La strage di memoria

Liberazione 25Aprile anziani coronavirus rsa


Settantacinque, come gli anni passati da quel giorno di primavera in cui finalmente il nemico fu sconfitto. Settantacinque, come l’età intorno alla quale un virus maledetto ha colpito più duramente. Tre quarti di secolo dentro i quali una generazione, quella dei nostri nonni, ha vissuto una guerra mondiale – una vera, fatta di bombe, fame e privazioni – e poi si è trovata a dover fronteggiare una nuova minaccia globale, questa volta subdola ed invisibile. Una generazione che dopo la ferocia nazifascista e lo spietato scorrere del tempo, ha trovato sulla sua strada un altro vile nemico.

A settantacinque anni dalla Liberazione, è impossibile non pensare a loro: a chi partecipò, non importa se da protagonista o comprimario, a quel cruciale passaggio della nostra storia, ma che oggi improvvisamente quel virus maledetto si è portato via. È impossibile non pensare a chi allora passò indenne per bombardamenti e rastrellamenti, per poi spegnersi solo ed isolato in un letto d’ospedale tanti anni dopo, o peggio, solo e dimenticato in una delle tante residenze per anziani sparse per il paese. Residenze che in una straziante lettera d’addio alla famiglia scritta da un loro ospite morto per Covid-19, vengono definite “prigioni dorate”, dove apparentemente è tutto in ordine e non manca niente, ma l’essere umano scompare per diventare solo un numero, o meglio ancora una retta da incassare.

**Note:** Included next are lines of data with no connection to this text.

(* ===== verification/Reward.v ===== *)
(** * Block rewards

    [util/reward-calculator/src/lib.rs]: what the cellbase of a block pays to
    the block it finalizes.  A block gets its base reward, the miner's part of
    the fees of the transactions it commits, and the proposer's part of the
    fees of the transactions it was the first to propose. *)
From S2P Require Import Prelude Sums Capacity ByteStrings Transactions Blocks Fixtures CellSet Cells Epochs ChainStore Fork ProposalTable.

Inductive RewardError :=
| RewardTarget (number : Z)
| RewardScript (h : H256)
| RewardCapacity (e : CapacityError).

#[export] Instance RewardError_eq_dec : EqDecision RewardError.
Proof. solve_decision. Defined.

Definition shared_next_epoch_ext {E} (c : Consensus) (s : StoreData) (last_epoch : EpochExt) (header : Header)
    : outcome E (option EpochExt) :=
  next_epoch_ext c (get_block_header s) (fun hash => total_uncles_count <$> get_block_ext s hash)
    last_epoch header.

Section reward.
Context (c : Consensus) (s : StoreData).

Definition get_proposal_ids_by_hash (hash : H256) : gset Bytes :=
  let ids_set : gset Bytes :=
    match get_block_proposal_txs_ids s hash with Some ids => list_to_set ids | None => ∅ end in
  match get_block_uncles s hash with
  | Some us => fold_left (fun acc u => acc ∪ list_to_set (uncle_proposals u)) us ids_set
  | None => ids_set
  end.

(** The transactions a block commits, by short id, with their fees. *)
Definition fee_entries {E} (hash : H256) : outcome E (list (Bytes * Capacity)) :=
  hashes ← expect (get_block_txs_hashes s hash);
  ext ← expect (get_block_ext s hash);
  Ok (zip (from_tx_hash <$> drop 1 hashes) (txs_fees ext)).

Definition pay_miner (acc tx_fee : Capacity) : outcome CapacityError Capacity :=
  proposer ← safe_mul_ratio tx_fee (proposer_reward_ratio c);
  miner ← safe_sub tx_fee proposer;
  safe_add acc miner.

Definition reward_txs_fees (target : Header) : outcome RewardError Capacity :=
  target_ext ← expect (get_block_ext s (h_hash target));
  map_err RewardCapacity (try_fold pay_miner 0 (txs_fees target_ext)).

(** The body of both loops of [proposal_reward]; in the first one nothing is
    proposed earlier. *)
Definition pay_proposer (proposed : gset Bytes) (st : gset Bytes * Capacity) (entry : Bytes * Capacity)
    : outcome CapacityError (gset Bytes * Capacity) :=
  let '(target_proposals, reward) := st in
  let '(id, tx_fee) := entry in
  if decide (id ∈ target_proposals) then
    let target_proposals := target_proposals ∖ {[id]} in
    if decide (id ∈ proposed) then Ok (target_proposals, reward)
    else
      part ← safe_mul_ratio tx_fee (proposer_reward_ratio c);
      reward ← safe_add reward part;
      Ok (target_proposals, reward)
  else Ok (target_proposals, reward).

(** [while index.number() > competing_commit_start], with the number of
    iterations left. *)
Fixpoint competing_loop (fuel : nat) (competing_commit_start : Z) (index : Header)
    (target_proposals proposed : gset Bytes) (reward : Capacity) : outcome RewardError Capacity :=
  if decide (competing_commit_start < h_number index) then
    match fuel with
    | O => Panic
    | S fuel =>
        index ← expect (get_block_header s (h_parent_hash index));
        let competing_proposal_start :=
          Z.max (saturating_sub (h_number index) (farthest (tx_proposal_window c))) 1 in
        previous_ids ← expect (get_proposal_ids_by_hash <$> get_block_hash s competing_proposal_start);
        let proposed := proposed ∪ previous_ids in
        entries ← fee_entries (h_hash index);
        '(target_proposals, reward) ← map_err RewardCapacity
          (try_fold (pay_proposer proposed) (target_proposals, reward) entries);
        competing_loop fuel competing_commit_start index target_proposals proposed reward
    end
  else Ok reward.

Definition proposal_reward (parent target : Header) : outcome RewardError Capacity :=
  let target_proposals := get_proposal_ids_by_hash (h_hash target) in
  let proposal_window := tx_proposal_window c in
  block_number ← h_number parent +64 1;
  length ← window_length proposal_window;
  first ← 1 +64 closest proposal_window;
  let competing_commit_start := Z.max (saturating_sub block_number length) first in
  entries ← fee_entries (h_hash parent);
  '(target_proposals, reward) ← map_err RewardCapacity
    (try_fold (pay_proposer ∅) (target_proposals, 0) entries);
  competing_loop (Z.to_nat (h_number parent)) competing_commit_start parent target_proposals ∅ reward.

Definition base_block_reward (target : Header) : outcome RewardError Capacity :=
  let target_parent_hash := h_parent_hash target in
  target_parent_epoch ← expect (get_block_epoch s target_parent_hash);
  target_parent ← expect (get_block_header s target_parent_hash);
  next ← shared_next_epoch_ext c s target_parent_epoch target_parent;
  map_err RewardCapacity (block_reward (default target_parent_epoch next) (h_number target)).

Definition finalize_block_reward (parent : Header) : outcome RewardError (Script * Capacity) :=
  block_number ← h_number parent +64 1;
  number ← finalize_target c block_number;
  target_number ← ok_or number (RewardTarget block_number);
  target ← ok_or (get_ancestor s (h_hash parent) target_number) (RewardTarget block_number);
  cellbase ← expect (get_cellbase s (h_hash target));
  witness ← expect (tx_witnesses cellbase !! 0%nat);
  target_lock ← ok_or (from_witness witness) (RewardScript (h_hash target));
  txs_fees ← reward_txs_fees target;
  proposal_reward ← proposal_reward parent target;
  base_block_reward ← base_block_reward target;
  reward ← map_err RewardCapacity (safe_add txs_fees proposal_reward);
  reward ← map_err RewardCapacity (safe_add reward base_block_reward);
  Ok (target_lock, reward).
End reward.

(** ** What the rewards should be *)
Definition part (ratio : Ratio) (fee : Capacity) : Capacity := fee * numer ratio / denom ratio.

(** The transactions committed by a block of the main chain. *)
Definition commits (s : StoreData) (n : Z) : list (Bytes * Capacity) :=
  match main_block s n with
  | Some b => zip (proposal_short_id <$> drop 1 (b_transactions b))
                (from_option txs_fees [] (get_block_ext s (b_hash b)))
  | None => []
  end.

(** The ids proposed before block [t] by the blocks that can propose for block
    [n]. *)
Definition earlier_ids (s : StoreData) (w : ProposalWindow) (t n : Z) : gset Bytes :=
  ⋃ (main_ids s <$> seqZ (Z.max (n - farthest w) 1) (t - Z.max (n - farthest w) 1)).

Definition paid (ratio : Ratio) (ids proposed : gset Bytes) (entries : list (Bytes * Capacity)) : Capacity :=
  sum_of (fun e => if decide (e.1 ∈ ids /\ (e.1 ∉ proposed)) then part ratio e.2 else 0) entries.

(** What block [t] gets for the transactions block [n] commits. *)
Definition proposer_part (c : Consensus) (s : StoreData) (t n : Z) : Capacity :=
  paid (proposer_reward_ratio c) (main_ids s t) (earlier_ids s (tx_proposal_window c) t n) (commits s n).

Definition miner_part (c : Consensus) (s : StoreData) (n : Z) : Capacity :=
  sum_of (fun e => e.2 - part (proposer_reward_ratio c) e.2) (commits s n).

(** The main chain has its extra data, with one fee a transaction; the fees of
    the blocks [a .. b] are such that no sum overflows, and a short id is
    committed once. *)
Record fees_ok (c : Consensus) (s : StoreData) (a b : Z) : Prop := {
  fo_ext : forall n blk, a <= n <= b -> main_block s n = Some blk ->
    exists ext, get_block_ext s (b_hash blk) = Some ext /\
      length (txs_fees ext) = length (drop 1 (b_transactions blk));
  fo_fee : forall n e, a <= n <= b -> e ∈ commits s n ->
    0 <= e.2 /\ e.2 * numer (proposer_reward_ratio c) < U64_SIZE;
  fo_sum : range_sum (fun n => sum_of snd (commits s n)) a b < U64_SIZE;
  fo_nodup : forall n, a <= n <= b -> NoDup (commits s n).*1;
  fo_disjoint : forall n n' id, a <= n < n' -> n' <= b ->
    id ∈ (commits s n).*1 -> id ∈ (commits s n').*1 -> False
}.

Definition ratio_ok (r : Ratio) : Prop := 0 <= numer r <= denom r /\ 0 < denom r.

Lemma part_bounds r fee : ratio_ok r -> 0 <= fee -> 0 <= part r fee <= fee.
Proof.
  intros [Hn Hd] Hf. unfold part. split; [apply Z.div_pos; nia|apply Z.div_le_upper_bound; nia].
Qed.

Lemma safe_mul_part r fee :
  ratio_ok r -> fee * numer r < U64_SIZE -> safe_mul_ratio fee r = Ok (part r fee).
Proof. intros [_ Hd] Hm. apply safe_mul_ratio_Ok. split_and!; [done|done|lia]. Qed.

Lemma paid_bounds r ids proposed entries :
  ratio_ok r -> (forall e, e ∈ entries -> 0 <= e.2) ->
  0 <= paid r ids proposed entries <= sum_of snd entries.
Proof.
  intros Hr He. unfold paid. split; [apply sum_of_nonneg|apply sum_of_le];
    intros e Hin; pose proof (part_bounds r e.2 Hr (He e Hin)); case_decide; lia.
Qed.

Lemma pay_proposer_fold c proposed entries ids reward :
  ratio_ok (proposer_reward_ratio c) -> NoDup entries.*1 ->
  (forall e, e ∈ entries -> 0 <= e.2 /\ e.2 * numer (proposer_reward_ratio c) < U64_SIZE) ->
  reward + sum_of snd entries < U64_SIZE ->
  try_fold (pay_proposer c proposed) (ids, reward) entries =
  Ok (ids ∖ list_to_set entries.*1, reward + paid (proposer_reward_ratio c) ids proposed entries).
Proof.
  intros Hr. revert ids reward. induction entries as [|[id fee] entries IH]; intros ids reward Hnd He Hsum.
  { cbn [try_fold]. unfold paid, sum_of. simpl. f_equal. f_equal; [set_solver|lia]. }
  rewrite fmap_cons in Hnd |- *. apply NoDup_cons in Hnd as [Hid Hnd]. cbn [fst] in *.
  rewrite sum_of_cons in Hsum. simpl in Hsum.
  pose proof (He (id, fee) ltac:(set_solver)) as [Hfee Hmul]. simpl in Hfee, Hmul.
  assert (forall e, e ∈ entries -> 0 <= e.2 /\ e.2 * numer (proposer_reward_ratio c) < U64_SIZE) as He'
    by (intros; apply He; set_solver).
  assert (0 <= sum_of snd entries) by (apply sum_of_nonneg; intros e ?; by apply He').
  pose proof (part_bounds _ fee Hr Hfee) as Hpart.
  assert (paid (proposer_reward_ratio c) (ids ∖ {[id]}) proposed entries =
    paid (proposer_reward_ratio c) ids proposed entries) as Hd.
  { apply sum_of_ext. intros e Hin.
    assert (e.1 ≠ id) by (intros <-; apply Hid; by apply list_elem_of_fmap_2).
    repeat case_decide; set_solver. }
  cbn [try_fold pay_proposer]. unfold paid. rewrite sum_of_cons. cbn [fst snd]. fold (paid (proposer_reward_ratio c) ids proposed entries).
  case_decide as Hin; [case_decide as Hp|]; rewrite ?bind_ret_l.
  - rewrite (IH _ _ Hnd He') by lia. rewrite decide_False by naive_solver. rewrite Hd.
    do 2 f_equal; first [lia|set_solver].
  - rewrite (safe_mul_part _ fee Hr Hmul), bind_ret_l.
    rewrite (proj2 (safe_add_Ok reward _ _)) by (split; [done|lia]). rewrite !bind_ret_l.
    rewrite (IH _ _ Hnd He') by lia. rewrite decide_True by done. rewrite Hd.
    do 2 f_equal; first [lia|set_solver].
  - rewrite (IH _ _ Hnd He') by lia. rewrite decide_False by naive_solver.
    do 2 f_equal; first [lia|set_solver].
Qed.

Lemma fee_entries_main {E} c s a b n blk :
  fees_ok c s a b -> a <= n <= b -> main_block s n = Some blk -> sd_blocks s !! b_hash blk = Some blk ->
  fee_entries (E := E) s (b_hash blk) = Ok (commits s n).
Proof.
  intros Hf Hn Hm Hb. destruct (fo_ext _ _ _ _ Hf n blk Hn Hm) as (ext & Hext & _).
  unfold fee_entries, commits, get_block_txs_hashes, get_block_body. rewrite Hb, Hm, Hext. simpl.
  do 2 f_equal. rewrite <- !fmap_drop. by rewrite <- list_fmap_compose.
Qed.

Lemma get_proposal_ids_main s tip n blk :
  is_main s tip -> main_block s n = Some blk -> sd_blocks s !! b_hash blk = Some blk ->
  get_proposal_ids_by_hash s (b_hash blk) = main_ids s n.
Proof.
  intros Hm Hn Hb. unfold get_proposal_ids_by_hash, get_block_proposal_txs_ids, get_block_uncles, main_ids.
  by rewrite Hb, Hn.
Qed.

Lemma elem_of_earlier_ids s w t n id :
  id ∈ earlier_ids s w t n <->
  exists h, Z.max (n - farthest w) 1 <= h < t /\ id ∈ main_ids s h.
Proof.
  unfold earlier_ids. rewrite elem_of_union_list. split.
  - intros (X & HX & Hid). apply list_elem_of_fmap in HX as (h & -> & Hh%elem_of_seqZ).
    exists h. split; [lia|done].
  - intros (h & Hh & Hid). exists (main_ids s h). split; [|done].
    apply list_elem_of_fmap_2, elem_of_seqZ. lia.
Qed.

(** One more block back adds the proposals of the first block of its window. *)
Lemma earlier_ids_step s w t n :
  2 <= t -> n - 1 - farthest w < t ->
  earlier_ids s w t n ∪ main_ids s (Z.max (saturating_sub (n - 1) (farthest w)) 1)
  = earlier_ids s w t (n - 1).
Proof.
  intros Ht Hn. apply set_eq. intros id. rewrite elem_of_union, !elem_of_earlier_ids.
  unfold saturating_sub. set (m := n - 1 - farthest w) in *.
  replace (Z.max (Z.max 0 m) 1) with (Z.max m 1) by lia.
  replace (n - farthest w) with (m + 1) by lia. split.
  - intros [(h & ? & ?)|?]; [exists h; split; [lia|done]|]. exists (Z.max m 1). split; [lia|done].
  - intros (h & Hh & Hid). destruct (decide (h = Z.max m 1)) as [->|]; [by right|].
    left. exists h. split; [lia|done].
Qed.

(** Ids committed later are not counted again. *)
Lemma paid_after_removal (c : Consensus) (s : StoreData) (a b t n : Z) (removed proposed : gset Bytes) :
  fees_ok c s a b -> a <= n <= b ->
  (forall id, id ∈ removed -> exists n', n < n' <= b /\ id ∈ (commits s n').*1) ->
  paid (proposer_reward_ratio c) (main_ids s t ∖ removed) proposed (commits s n) =
  paid (proposer_reward_ratio c) (main_ids s t) proposed (commits s n).
Proof.
  intros Hf Hn Hrem. apply sum_of_ext. intros e He.
  assert (e.1 ∉ removed).
  { intros (n' & Hn' & Hin)%Hrem. apply (fo_disjoint _ _ _ _ Hf n n' e.1); [lia|lia| |done].
    by apply list_elem_of_fmap_2. }
  repeat case_decide; set_solver.
Qed.
(** A time lock can stop the node.  When the first input has a cell and a
    [since] whose metric is a time of more than [2^64 / 1000] seconds, which
    fits into its 56 bits, the multiplication by 1000 overflows and the
    verification panics, whatever the chain is. *)
Theorem since_timestamp_panics ctx bn en rtx r rs input inputs meta :
  rtx_inputs rtx = r :: rs -> tx_inputs (rtx_transaction rtx) = input :: inputs ->
  cell_meta (ro_cell r) = Some meta -> is_Some (cm_block_info meta) ->
  u64 (ci_since input) -> since_reserved (ci_since input) = 0 -> since_metric (ci_since input) = 2 ->
  U64_SIZE <= since_value (ci_since input) * 1000 ->
  SinceVerifier_verify ctx bn en rtx = Panic.
Proof.
  intros Hr Hi Hm [info Hinfo] Hs Hres Hmet Hv. unfold SinceVerifier_verify. rewrite Hr, Hi.
  cbn [zip zip_with try_for_each]. unfold verify_since_input. cbn [fst snd]. rewrite Hm.
  set (since := ci_since input) in *. rewrite decide_False by (intros H0; rewrite H0 in Hmet; discriminate).
  rewrite flags_is_valid_spec, bool_decide_eq_true_2 by (rewrite Hmet; done). cbn [negb].
  assert (extract_metric (E := TransactionError) since = Panic) as Hx.
  { rewrite extract_metric_spec, Hmet, (decide_False (P := 2 = 0)), (decide_False (P := 2 = 1)),
      (decide_True (P := 2 = 2)), decide_False by lia. done. }
  unfold verify_absolute_lock, verify_relative_lock, is_relative.
  destruct (is_absolute since); cbn [negb]; rewrite ?Hx; [done|].
  by rewrite bind_ret_l, Hinfo.
Qed.

(** ** The lock period of the DAO *)
Definition set_since (since : Z) (i : nat) (self : VerifierState) : VerifierState :=
  let rtx := vs_rtx self in
  let tx := rtx_transaction rtx in
  mkVerifier (mkResolvedTx (mkTransaction (tx_version tx) (tx_deps tx)
      (alter (fun input => mkCellInput (ci_previous_output input) since) i (tx_inputs tx))
      (tx_outputs tx) (tx_witnesses tx) (tx_hash tx) (tx_witness_hash tx)) (rtx_inputs rtx) (rtx_deps rtx))
    (vs_binary_index self) (vs_block_data self) (vs_lock_groups self) (vs_type_groups self).

(** The lock period of the DAO can be passed over.  The minimal block
    number of a withdrawal is compared with the whole [since] field, flags
    included; so an input that is accepted with the required block number is
    also accepted with the relative lock of zero blocks, whose flag makes the
    field large, and this one is satisfied in every block after the deposit. *)
Theorem dao_lock_period_bypass dl self i r meta info input w ctx bn en :
  (forall h p, vs_block_data self !! h = Some p -> p.1 < 2 ^ 62) ->
  rtx_inputs (vs_rtx self) !! i = Some r -> tx_inputs (rtx_transaction (vs_rtx self)) !! i = Some input ->
  cell_meta (ro_cell r) = Some meta -> cm_block_info meta = Some info -> 0 <= bi_number info <= bn ->
  bn < U64_SIZE -> dao_input dl self i = Ok w ->
  let since := 2 ^ 63 in
  dao_input dl (set_since since i self) i = Ok w /\
  verify_since_input ctx bn en (r, mkCellInput (ci_previous_output input) since) = Ok tt.
Proof.
  intros Hbd Hr Hi Hm Hinfo Hbn Hbig H since. split.
  - unfold dao_input in *. cbn [set_since vs_rtx vs_block_data rtx_transaction rtx_inputs tx_witnesses tx_inputs].
    rewrite list_lookup_alter, decide_True, Hi by done. cbn [fmap option_fmap option_map].
    repeat (outcome_inv; match goal with p : Z * BlockExt |- _ => destruct p end). outcome_inv. simplify_eq.
    outcome_build. cbn [ok_or]. rewrite bind_ret_l. outcome_build. cbn [ci_since].
    match goal with Hw : vs_block_data self !! _ = Some (?n, _), Hlt : bool_decide (?d < ?n) = true |- _ =>
      pose proof (Hbd _ _ Hw) as Hwn; cbn [fst] in Hwn; apply bool_decide_eq_true in Hlt;
      pose proof (Z.mod_pos_bound (n - d) DAO_LOCK_PERIOD_BLOCKS ltac:(done)) as Hmod end.
    unfold DAO_LOCK_PERIOD_BLOCKS, DAO_MATURITY_BLOCKS in *.
    outcome_arith. rewrite bool_decide_eq_true_2 by (unfold since; lia). cbn [ensure]. by rewrite bind_ret_l, H.
  - unfold verify_since_input. cbn [fst snd ci_since]. rewrite Hm, decide_False by done.
    assert (flags_is_valid since = true) as -> by done. cbn [negb].
    unfold verify_absolute_lock, verify_relative_lock, is_relative.
    assert (is_absolute since = false) as -> by done. cbn [negb]. rewrite bind_ret_l, Hinfo. cbn [ok_or].
    assert (extract_metric (E := TransactionError) since = Ok (Some (SinceBlockNumber 0))) as -> by done.
    rewrite !bind_ret_l. outcome_arith. by rewrite decide_False by lia.
Qed.
(* ===== verification/BlockVerify.v ===== *)
(** * Verification of blocks

    [verification/src/block_verifier.rs], [verification/src/uncles_verifier.rs]
    and the contextual checks of
    [verification/src/contextual_block_verifier.rs].  The digest, the encoding of
    uncles and the merkle root are arguments. *)
From S2P Require Import Prelude Capacity ByteStrings Transactions Blocks Fixtures CellSet Cells Epochs ChainStore VerifyErrors ProposalTable Dao Reward MedianTime HeaderVerify Scripts TxVerify.

Definition BlockProposalsLimitVerifier_verify (block_proposals_limit : Z) (block : Block)
    : outcome VerifyError unit :=
  let proposals_len := len (b_proposals block) in
  if decide (proposals_len <= block_proposals_limit) then Ok tt else Err ErrExceededMaximumProposalsLimit.

Definition BlockBytesVerifier_verify (block_bytes_limit proof_size : Z) (block : Block)
    : outcome VerifyError unit :=
  if h_is_genesis (b_header block) then Ok tt
  else
    let block_bytes := cast U64_SIZE (Block_serialized_size block proof_size) in
    if decide (block_bytes <= block_bytes_limit) then Ok tt else Err ErrExceededMaximumBlockBytes.

Definition CellbaseVerifier_verify (block : Block) : outcome VerifyError unit :=
  if h_is_genesis (b_header block) then Ok tt
  else
    let cellbase_len := length (filter (fun tx => is_cellbase tx = true) (b_transactions block)) in
    if decide (cellbase_len ≠ 1%nat) then Err (ErrCellbase InvalidQuantity)
    else
      cellbase_transaction ← expect (b_transactions block !! 0%nat);
      if negb (is_cellbase cellbase_transaction) then Err (ErrCellbase InvalidPosition)
      else if bool_decide ((witness ← tx_witnesses cellbase_transaction !! 0%nat; from_witness witness) = None)
      then Err (ErrCellbase CellbaseInvalidWitness)
      else if existsb (fun output => bool_decide (is_Some (co_type output))) (tx_outputs cellbase_transaction)
      then Err (ErrCellbase InvalidTypeScript)
      else
        cellbase_input ← expect (tx_inputs cellbase_transaction !! 0%nat);
        if decide (cellbase_input ≠ new_cellbase_input (b_number block))
        then Err (ErrCellbase CellbaseInvalidInput)
        else Ok tt.

Definition DuplicateVerifier_verify (block : Block) : outcome VerifyError unit :=
  if negb (all_new ∅ (tx_hash <$> b_transactions block)) then Err ErrCommitTransactionDuplicate
  else if negb (all_new ∅ (b_proposals block)) then Err ErrProposalTransactionDuplicate
  else Ok tt.

Section hashes.
Context (blake2b : Bytes -> H256) (merkle_root : list H256 -> H256).
Context (serialize_uncles : list UncleBlock -> Bytes).

Definition MerkleRootVerifier_verify (block : Block) : outcome VerifyError unit :=
  if decide (h_transactions_root (b_header block) ≠ cal_transactions_root merkle_root (b_transactions block))
  then Err ErrCommitTransactionsRoot
  else if decide (h_witnesses_root (b_header block) ≠ cal_witnesses_root merkle_root (b_transactions block))
  then Err ErrWitnessesMerkleRoot
  else if decide (h_proposals_hash (b_header block) ≠ cal_proposals_hash blake2b (b_proposals block))
  then Err ErrProposalTransactionsRoot
  else Ok tt.

Definition BlockVerifier_verify (consensus : Consensus) (pow : PowEngine) (target : Block)
    : outcome VerifyError unit :=
  _ ← BlockProposalsLimitVerifier_verify (max_block_proposals_limit consensus) target;
  _ ← BlockBytesVerifier_verify (max_block_bytes consensus) (proof_size pow) target;
  _ ← CellbaseVerifier_verify target;
  _ ← DuplicateVerifier_verify target;
  MerkleRootVerifier_verify target.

Un luogo d’abbandono e spesso di violenza, dove gli ospiti, dice ancora quella lettera, sentivano già di essere in una “cella frigorifera”, e in cui, riferiscono le stime dell’Organizzazione Mondiale della Sanità, sarebbero avvenute circa la metà delle morti per Covid-19 del mondo. Decine di migliaia di uomini e donne di cui avremmo tranquillamente ignorato le sorti, come in effetti abbiamo fatto, se non fosse stato per una pandemia globale, o per immagini scioccanti come quelle dei camion militari carichi di bare di Bergamo. Una strage silenziosa a cui è seguito un lutto collettivo riflesso, che tuttavia non può cancellare quel malcelato sollievo nazionale provato nel momento in cui si è compreso che in fondo il virus se la sarebbe presa soprattutto coi vecchi.

Così, tra le pieghe di un sistema economico insostenibile, di un sistema sanitario debilitato, di un sistema di valori largamente compromesso dal denaro, ciò che non ha potuto una guerra, ha potuto un virus. Abbiamo abbandonato a sé stessa una generazione che ha costruito questo paese, e al contempo perduto tanti testimoni diretti di quello che fu l’evento fondativo della nostra repubblica: nel solo corteo funebre di Bergamo, quindici feretri erano di ex-partigiani. Uno spreco di memoria che un giorno o l’altro pagheremo, o nella migliore delle ipotesi, un giorno i nostri figli e nipoti ci rimprovereranno di non aver impedito. Da quella memoria resistente, quando usciremo da tutto questo, toccherà attingere a piene mani per trovare la forza e lo spirito per ricominciare. E quel giorno sarebbe bello che il mondo che andremo a ricostruire, somigliasse almeno un po’ a quello che settantacinque anni fa i nostri nonni, col sangue e col sudore, sognarono per sé e per noi.